# EXERCISE AIM
Everything from the first line of the records below through the line containing "takes the loaded" is to be retyped exactly; leave out the rest.

-*-

(** * Heredity: exact inference over a pedigree (src/heredity/heredity.py)

    A shallow embedding of the inference engine of [heredity.py]:
    [powerset], [pass_prob], [joint_probability], [update], [normalize] and
    the enumeration loop of [main], followed by the vocabulary of the
    specification, the lemmas about the program and the properties claimed
    by the specification.

    Conventions of the embedding.
    - Python dictionaries keyed by person names are [gmap string _];
      Python sets of names are [gset string].  Dictionary indexing that can
      raise [KeyError] goes through [getitem].  A loop over a dictionary or
      over a set visits the keys in the order of the finite map; Python's
      order (insertion order, hash order) is not modelled, and over exact
      arithmetic no result depends on it.
    - The dictionaries with a fixed shape, [probabilities[person]] and
      [joint_probes[person]], are records.
    - The probability tables [PROBS] are finite maps indexed by the gene
      count, as in the source.
    - Python floats are idealised as exact rationals ([Qc], canonical
      fractions with Leibniz equality): [0.96] is the fraction 24/25.
      Division raises [ZeroDivisionError] on a zero divisor, as Python's
      [/] does.
    - Exceptions are values of the error monad [result].
    - Opening and parsing the CSV file and printing are not modelled:
      [load_data] takes the rows that [csv.DictReader] yields, and [main]
      takes the loaded population and returns the posteriors.

    The module [Binary64] repeats the accumulation of [main] with the
    weights as binary64 floating-point numbers, dictionaries in insertion
    order and the iteration order of sets as a parameter.  It shows where
    the exact laws stop: the properties of the weights proved over the
    rationals are stated as properties over exact arithmetic.

    The game of [tictactoe.py] is embedded in the module [TicTacToe] at the
    end of the definitions; its properties close the file. *)

From Stdlib Require Import QArith Qcanon.
From Stdlib Require PrimFloat.
From stdpp Require Import numbers strings list fin_maps gmap.
Lemma device_curr (w : world S) (id : string) (d : device S) (st st' : state S) :
  SM <> Mem ->
  accountDevice w st d = Done st' ->
  systemProcessName (coll st') = systemProcessName (coll st)
  /\ lastUtilizationTimestamp st' = lastUtilizationTimestamp st
  /\ currOf st' id SM
     = currOf st id SM
       + attributed S w (systemProcessName (coll st)) id SmUtil
           (fst (GetProcessResourceUtilizationPerDevice S w d
                   (Now S w - lastUtilizationTimestamp st)))
  /\ currOf st' id Mem
     = currOf st id Mem
       + attributed S w (systemProcessName (coll st)) id MemUtil
           (fst (GetProcessResourceUtilizationPerDevice S w d
                   (Now S w - lastUtilizationTimestamp st))).
Proof.
  intros Hne H.
  pose proof (follows_accountDevice S w d st st' H) as [Ht _].
  unfold Collector.accountDevice in H.
  destruct (GetProcessResourceUtilizationPerDevice S w d _) as [samples err].
  destruct (samples_curr w id samples Hne _ _ H) as (Hn & Hs & Hm).
  assert (Hc : coll (logIfError 2 err (emit (EvProcessUtilization d) st)) = coll st)
    by (destruct err; reflexivity).
  rewrite Hc in Hn, Hs, Hm.
  rewrite (currOf_coll st _ id SM Hc) in Hs.
  rewrite (currOf_coll st _ id Mem Hc) in Hm.
  cbn [fst]. auto.
Qed.

Lemma devices_curr (w : world S) (id : string) (ds : list (device S)) :
  SM <> Mem ->
  forall st st' : state S,
    foldM (accountDevice w) ds st = Done st' ->
    systemProcessName (coll st') = systemProcessName (coll st)
    /\ currOf st' id SM
       = currOf st id SM
         + attributed S w (systemProcessName (coll st)) id SmUtil
             (List.flat_map
                (fun d => fst (GetProcessResourceUtilizationPerDevice S w d
                                 (Now S w - lastUtilizationTimestamp st))) ds)
    /\ currOf st' id Mem
       = currOf st id Mem
         + attributed S w (systemProcessName (coll st)) id MemUtil
             (List.flat_map
                (fun d => fst (GetProcessResourceUtilizationPerDevice S w d
                                 (Now S w - lastUtilizationTimestamp st))) ds).
Proof.
  intros Hne. induction ds as [|d ds IH]; intros st st' H.
  - injection H as <-. cbn. repeat split; lia.
  - cbn [foldM] in H. apply run_bind_Done in H as (st1 & H1 & H2).
    destruct (device_curr w id d st st1 Hne H1) as (Hn1 & Ht1 & Hs1 & Hm1).
    destruct (IH st1 st' H2) as (Hn2 & Hs2 & Hm2).
    rewrite Hn1 in Hn2. rewrite Hn1, Ht1 in Hs2, Hm2.
    cbn [List.flat_map]. rewrite !attributed_app.
    repeat split; [congruence | lia | lia].
Qed.

(** Utilization is additive: when [updateAcceleratorMetrics] returns, the
    current SM utilization of every container has grown by the sum of the SM
    utilization of the samples of this call that are accounted to it, over
    all devices, and its memory utilization likewise; a container without
    such a sample stands where it stood. *)
Theorem updateAcceleratorMetrics_adds_up (w : world S) (st st' : state S) (id : string) :
  SM <> Mem ->
  updateAcceleratorMetrics w st = Done st' ->
  currOf st' id SM
  = currOf st id SM
    + attributed S w (systemProcessName (coll st)) id SmUtil (samplesOf S w st)
  /\ currOf st' id Mem
     = currOf st id Mem
       + attributed S w (systemProcessName (coll st)) id MemUtil (samplesOf S w st).
Proof.
  intros Hne H. unfold Collector.updateAcceleratorMetrics in H.
  apply run_bind_Done in H as (st1 & H1 & [= <-]).
  destruct (devices_curr w id (GetGpus S w) Hne _ _ H1) as (_ & Hs & Hm).
  unfold samplesOf. split; [exact Hs | exact Hm].
Qed.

-*-

# EXERCISE RESPONSE
(** * Heredity: exact inference over a pedigree (src/heredity/heredity.py)

    A shallow embedding of the inference engine of [heredity.py]:
    [powerset], [pass_prob], [joint_probability], [update], [normalize] and
    the enumeration loop of [main], followed by the vocabulary of the
    specification, the lemmas about the program and the properties claimed
    by the specification.

    Conventions of the embedding.
    - Python dictionaries keyed by person names are [gmap string _];
      Python sets of names are [gset string].  Dictionary indexing that can
      raise [KeyError] goes through [getitem].  A loop over a dictionary or
      over a set visits the keys in the order of the finite map; Python's
      order (insertion order, hash order) is not modelled, and over exact
      arithmetic no result depends on it.
    - The dictionaries with a fixed shape, [probabilities[person]] and
      [joint_probes[person]], are records.
    - The probability tables [PROBS] are finite maps indexed by the gene
      count, as in the source.
    - Python floats are idealised as exact rationals ([Qc], canonical
      fractions with Leibniz equality): [0.96] is the fraction 24/25.
      Division raises [ZeroDivisionError] on a zero divisor, as Python's
      [/] does.
    - Exceptions are values of the error monad [result].
    - Opening and parsing the CSV file and printing are not modelled:
      [load_data] takes the rows that [csv.DictReader] yields, and [main]
      takes the loaded population and returns the posteriors.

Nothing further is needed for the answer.